» **Task goal**
Once the line containing "string) : call exec_result" is found in the entries below, restate it and each following line word for word, stopping after the line containing "call (Z * stat)".

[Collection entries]

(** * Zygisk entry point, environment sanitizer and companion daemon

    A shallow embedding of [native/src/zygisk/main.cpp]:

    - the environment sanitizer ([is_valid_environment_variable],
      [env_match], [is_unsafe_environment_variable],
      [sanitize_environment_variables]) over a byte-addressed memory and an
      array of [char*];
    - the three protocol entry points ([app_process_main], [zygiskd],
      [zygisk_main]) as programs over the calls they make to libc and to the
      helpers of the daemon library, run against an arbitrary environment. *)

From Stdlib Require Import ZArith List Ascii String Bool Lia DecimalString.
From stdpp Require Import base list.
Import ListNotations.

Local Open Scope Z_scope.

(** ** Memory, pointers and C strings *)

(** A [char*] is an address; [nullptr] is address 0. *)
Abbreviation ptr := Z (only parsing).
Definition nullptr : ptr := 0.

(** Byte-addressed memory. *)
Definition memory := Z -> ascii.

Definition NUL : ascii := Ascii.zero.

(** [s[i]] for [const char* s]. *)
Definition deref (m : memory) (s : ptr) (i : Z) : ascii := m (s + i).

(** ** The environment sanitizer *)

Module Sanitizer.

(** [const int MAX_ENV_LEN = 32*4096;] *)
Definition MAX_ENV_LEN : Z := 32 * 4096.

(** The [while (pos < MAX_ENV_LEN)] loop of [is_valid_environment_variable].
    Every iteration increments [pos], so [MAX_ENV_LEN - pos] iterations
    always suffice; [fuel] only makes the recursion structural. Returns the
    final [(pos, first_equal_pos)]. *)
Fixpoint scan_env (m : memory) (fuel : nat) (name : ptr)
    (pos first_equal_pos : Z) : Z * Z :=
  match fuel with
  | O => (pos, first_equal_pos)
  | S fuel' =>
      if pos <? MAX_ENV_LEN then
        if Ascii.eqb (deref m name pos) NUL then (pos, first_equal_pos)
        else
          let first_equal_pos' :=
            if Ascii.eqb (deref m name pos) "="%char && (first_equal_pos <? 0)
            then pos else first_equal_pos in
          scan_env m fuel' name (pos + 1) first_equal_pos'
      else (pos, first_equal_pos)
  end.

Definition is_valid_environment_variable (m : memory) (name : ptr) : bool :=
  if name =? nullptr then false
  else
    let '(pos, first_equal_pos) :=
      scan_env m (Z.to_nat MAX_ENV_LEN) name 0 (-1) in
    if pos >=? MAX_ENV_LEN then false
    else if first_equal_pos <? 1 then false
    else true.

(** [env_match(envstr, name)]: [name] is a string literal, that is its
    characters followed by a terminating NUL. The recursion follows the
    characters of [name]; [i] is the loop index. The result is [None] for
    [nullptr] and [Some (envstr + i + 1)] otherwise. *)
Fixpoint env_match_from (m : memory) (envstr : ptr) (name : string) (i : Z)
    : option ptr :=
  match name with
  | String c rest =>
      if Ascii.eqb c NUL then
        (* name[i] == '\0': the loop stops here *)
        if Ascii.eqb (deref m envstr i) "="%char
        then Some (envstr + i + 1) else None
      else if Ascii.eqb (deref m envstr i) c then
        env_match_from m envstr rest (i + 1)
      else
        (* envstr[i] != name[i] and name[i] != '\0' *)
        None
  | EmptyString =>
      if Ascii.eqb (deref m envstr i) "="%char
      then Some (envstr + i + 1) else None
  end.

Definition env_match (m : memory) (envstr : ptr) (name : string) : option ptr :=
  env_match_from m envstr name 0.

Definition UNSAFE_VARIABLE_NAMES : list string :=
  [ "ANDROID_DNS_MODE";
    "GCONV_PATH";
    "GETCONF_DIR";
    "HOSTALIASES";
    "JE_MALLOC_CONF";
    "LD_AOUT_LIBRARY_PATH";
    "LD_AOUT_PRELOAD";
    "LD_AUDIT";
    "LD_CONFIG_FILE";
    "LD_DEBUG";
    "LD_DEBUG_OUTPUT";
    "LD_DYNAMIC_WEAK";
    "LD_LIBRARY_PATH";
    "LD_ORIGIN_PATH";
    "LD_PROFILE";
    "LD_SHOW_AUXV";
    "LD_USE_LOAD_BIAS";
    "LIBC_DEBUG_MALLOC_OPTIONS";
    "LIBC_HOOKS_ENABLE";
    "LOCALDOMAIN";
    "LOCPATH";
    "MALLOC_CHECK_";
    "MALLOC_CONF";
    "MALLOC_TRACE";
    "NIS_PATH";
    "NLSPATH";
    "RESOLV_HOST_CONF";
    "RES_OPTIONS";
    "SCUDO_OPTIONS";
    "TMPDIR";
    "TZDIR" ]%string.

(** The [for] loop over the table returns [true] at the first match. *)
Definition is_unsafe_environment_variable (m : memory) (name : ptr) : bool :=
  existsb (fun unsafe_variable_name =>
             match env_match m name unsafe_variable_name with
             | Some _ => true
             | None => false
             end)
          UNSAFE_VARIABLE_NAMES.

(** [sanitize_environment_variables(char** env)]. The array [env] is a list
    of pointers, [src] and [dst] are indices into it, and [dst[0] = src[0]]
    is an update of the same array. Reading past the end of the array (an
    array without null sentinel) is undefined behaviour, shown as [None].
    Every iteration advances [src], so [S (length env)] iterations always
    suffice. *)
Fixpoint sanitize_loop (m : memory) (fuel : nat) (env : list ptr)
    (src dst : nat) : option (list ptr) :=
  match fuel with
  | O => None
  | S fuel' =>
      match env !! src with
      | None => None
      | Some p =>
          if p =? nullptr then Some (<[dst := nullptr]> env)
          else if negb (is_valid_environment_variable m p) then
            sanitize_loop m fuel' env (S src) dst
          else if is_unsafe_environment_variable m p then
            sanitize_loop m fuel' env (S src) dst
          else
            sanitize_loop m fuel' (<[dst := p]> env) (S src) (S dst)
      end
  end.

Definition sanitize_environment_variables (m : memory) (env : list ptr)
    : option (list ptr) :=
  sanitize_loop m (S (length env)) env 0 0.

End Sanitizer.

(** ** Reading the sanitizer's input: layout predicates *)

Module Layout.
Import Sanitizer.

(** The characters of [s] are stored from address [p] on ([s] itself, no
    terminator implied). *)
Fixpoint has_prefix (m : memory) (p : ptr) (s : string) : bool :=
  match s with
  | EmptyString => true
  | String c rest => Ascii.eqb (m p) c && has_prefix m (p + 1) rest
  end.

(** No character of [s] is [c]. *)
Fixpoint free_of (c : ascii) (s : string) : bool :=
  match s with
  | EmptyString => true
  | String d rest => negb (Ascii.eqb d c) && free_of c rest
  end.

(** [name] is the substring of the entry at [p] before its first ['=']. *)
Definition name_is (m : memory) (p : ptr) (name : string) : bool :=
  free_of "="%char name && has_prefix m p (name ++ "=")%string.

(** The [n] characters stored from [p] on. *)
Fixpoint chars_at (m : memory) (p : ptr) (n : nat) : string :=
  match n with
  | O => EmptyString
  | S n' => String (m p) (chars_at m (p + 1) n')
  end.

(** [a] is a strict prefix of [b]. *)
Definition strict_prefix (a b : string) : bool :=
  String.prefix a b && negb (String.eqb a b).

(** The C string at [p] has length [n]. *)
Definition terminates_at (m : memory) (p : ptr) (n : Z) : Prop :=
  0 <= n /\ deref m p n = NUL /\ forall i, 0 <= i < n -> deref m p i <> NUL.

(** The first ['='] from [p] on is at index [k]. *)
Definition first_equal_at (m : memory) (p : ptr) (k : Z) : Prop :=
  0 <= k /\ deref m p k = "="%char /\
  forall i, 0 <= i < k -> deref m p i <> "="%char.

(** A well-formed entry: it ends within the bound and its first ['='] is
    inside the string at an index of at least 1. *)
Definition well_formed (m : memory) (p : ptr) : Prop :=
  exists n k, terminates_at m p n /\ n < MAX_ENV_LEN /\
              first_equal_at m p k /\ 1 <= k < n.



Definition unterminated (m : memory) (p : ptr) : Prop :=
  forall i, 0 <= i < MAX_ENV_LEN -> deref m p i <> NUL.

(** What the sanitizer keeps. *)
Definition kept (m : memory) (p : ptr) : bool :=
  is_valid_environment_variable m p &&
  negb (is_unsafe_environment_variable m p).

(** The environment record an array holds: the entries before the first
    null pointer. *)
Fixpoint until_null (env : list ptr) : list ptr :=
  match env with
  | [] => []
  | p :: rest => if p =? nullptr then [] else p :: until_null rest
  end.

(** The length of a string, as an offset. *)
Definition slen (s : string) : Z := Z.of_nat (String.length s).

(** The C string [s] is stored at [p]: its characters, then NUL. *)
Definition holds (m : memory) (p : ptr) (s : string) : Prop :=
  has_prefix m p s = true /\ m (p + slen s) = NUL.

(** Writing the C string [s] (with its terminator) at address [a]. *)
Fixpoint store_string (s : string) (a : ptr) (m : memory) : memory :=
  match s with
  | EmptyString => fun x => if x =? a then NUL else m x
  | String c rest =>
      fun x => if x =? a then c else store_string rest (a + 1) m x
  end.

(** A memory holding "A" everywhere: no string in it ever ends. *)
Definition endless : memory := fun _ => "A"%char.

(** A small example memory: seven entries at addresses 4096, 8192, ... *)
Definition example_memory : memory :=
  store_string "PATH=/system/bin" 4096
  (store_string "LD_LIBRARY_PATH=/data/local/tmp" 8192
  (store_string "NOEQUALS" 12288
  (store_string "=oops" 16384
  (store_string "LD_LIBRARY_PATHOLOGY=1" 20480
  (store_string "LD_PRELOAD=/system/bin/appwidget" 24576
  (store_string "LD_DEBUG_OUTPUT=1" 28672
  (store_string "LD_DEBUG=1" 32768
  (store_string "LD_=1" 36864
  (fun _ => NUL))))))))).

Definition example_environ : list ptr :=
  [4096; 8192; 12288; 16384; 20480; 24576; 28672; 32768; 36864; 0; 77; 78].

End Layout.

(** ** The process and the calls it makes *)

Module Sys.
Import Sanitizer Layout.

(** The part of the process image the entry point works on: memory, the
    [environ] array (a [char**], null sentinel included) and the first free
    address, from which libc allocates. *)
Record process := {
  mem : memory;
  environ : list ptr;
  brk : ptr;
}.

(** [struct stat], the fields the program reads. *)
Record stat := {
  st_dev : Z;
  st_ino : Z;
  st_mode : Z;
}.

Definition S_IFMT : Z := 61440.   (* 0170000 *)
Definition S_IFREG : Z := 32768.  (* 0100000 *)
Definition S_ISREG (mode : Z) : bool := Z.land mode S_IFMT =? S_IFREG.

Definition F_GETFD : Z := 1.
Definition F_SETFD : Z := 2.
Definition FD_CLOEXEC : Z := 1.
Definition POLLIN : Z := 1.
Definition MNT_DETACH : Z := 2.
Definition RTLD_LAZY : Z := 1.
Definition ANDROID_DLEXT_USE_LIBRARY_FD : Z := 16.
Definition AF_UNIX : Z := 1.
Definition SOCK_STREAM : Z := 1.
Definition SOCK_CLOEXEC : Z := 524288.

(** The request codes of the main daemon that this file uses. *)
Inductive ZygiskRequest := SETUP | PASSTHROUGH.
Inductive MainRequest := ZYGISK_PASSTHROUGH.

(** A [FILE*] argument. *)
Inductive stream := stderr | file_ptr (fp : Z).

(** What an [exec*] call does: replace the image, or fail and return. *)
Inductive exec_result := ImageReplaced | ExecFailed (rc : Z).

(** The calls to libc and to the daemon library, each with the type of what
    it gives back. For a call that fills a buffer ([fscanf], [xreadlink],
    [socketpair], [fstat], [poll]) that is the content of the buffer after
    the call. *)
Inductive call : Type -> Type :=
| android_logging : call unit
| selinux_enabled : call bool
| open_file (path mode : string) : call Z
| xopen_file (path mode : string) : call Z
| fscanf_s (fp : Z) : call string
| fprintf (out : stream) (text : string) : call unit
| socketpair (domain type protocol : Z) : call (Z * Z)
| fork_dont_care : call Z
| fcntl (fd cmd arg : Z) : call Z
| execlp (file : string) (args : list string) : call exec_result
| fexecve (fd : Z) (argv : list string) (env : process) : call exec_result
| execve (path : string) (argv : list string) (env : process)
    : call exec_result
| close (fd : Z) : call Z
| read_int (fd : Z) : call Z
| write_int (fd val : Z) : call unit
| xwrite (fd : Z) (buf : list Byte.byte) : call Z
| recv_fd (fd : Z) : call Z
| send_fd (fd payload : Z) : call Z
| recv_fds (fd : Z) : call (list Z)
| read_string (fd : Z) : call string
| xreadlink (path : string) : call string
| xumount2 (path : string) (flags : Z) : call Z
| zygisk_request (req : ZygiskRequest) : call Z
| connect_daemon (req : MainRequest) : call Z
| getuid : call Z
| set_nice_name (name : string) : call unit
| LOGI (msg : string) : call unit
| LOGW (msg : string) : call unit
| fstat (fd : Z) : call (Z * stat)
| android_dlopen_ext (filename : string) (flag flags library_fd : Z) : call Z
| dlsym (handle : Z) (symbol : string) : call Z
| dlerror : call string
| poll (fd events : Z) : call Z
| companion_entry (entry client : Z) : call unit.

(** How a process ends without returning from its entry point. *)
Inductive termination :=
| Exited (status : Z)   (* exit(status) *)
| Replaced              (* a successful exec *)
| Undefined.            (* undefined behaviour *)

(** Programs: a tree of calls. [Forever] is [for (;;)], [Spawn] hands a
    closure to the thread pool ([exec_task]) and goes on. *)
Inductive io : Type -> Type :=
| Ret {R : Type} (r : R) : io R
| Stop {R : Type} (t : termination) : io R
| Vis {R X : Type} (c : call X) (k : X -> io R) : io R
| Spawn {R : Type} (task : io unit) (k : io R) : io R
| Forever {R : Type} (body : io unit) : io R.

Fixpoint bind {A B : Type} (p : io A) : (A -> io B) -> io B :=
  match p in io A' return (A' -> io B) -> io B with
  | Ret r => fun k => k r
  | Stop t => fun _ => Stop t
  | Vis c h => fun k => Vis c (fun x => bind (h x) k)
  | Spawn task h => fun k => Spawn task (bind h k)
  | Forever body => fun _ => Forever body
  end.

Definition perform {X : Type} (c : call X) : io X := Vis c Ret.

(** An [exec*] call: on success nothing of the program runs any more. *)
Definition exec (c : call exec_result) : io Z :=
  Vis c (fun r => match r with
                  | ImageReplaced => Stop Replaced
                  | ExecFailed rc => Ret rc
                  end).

» **Response**
| execlp (file : string) (args : list string) : call exec_result
| fexecve (fd : Z) (argv : list string) (env : process) : call exec_result
| execve (path : string) (argv : list string) (env : process)
    : call exec_result
| close (fd : Z) : call Z
| read_int (fd : Z) : call Z
| write_int (fd val : Z) : call unit
| xwrite (fd : Z) (buf : list Byte.byte) : call Z
| recv_fd (fd : Z) : call Z
| send_fd (fd payload : Z) : call Z
| recv_fds (fd : Z) : call (list Z)
| read_string (fd : Z) : call string
| xreadlink (path : string) : call string
| xumount2 (path : string) (flags : Z) : call Z
| zygisk_request (req : ZygiskRequest) : call Z
| connect_daemon (req : MainRequest) : call Z
| getuid : call Z
| set_nice_name (name : string) : call unit
| LOGI (msg : string) : call unit
| LOGW (msg : string) : call unit
| fstat (fd : Z) : call (Z * stat)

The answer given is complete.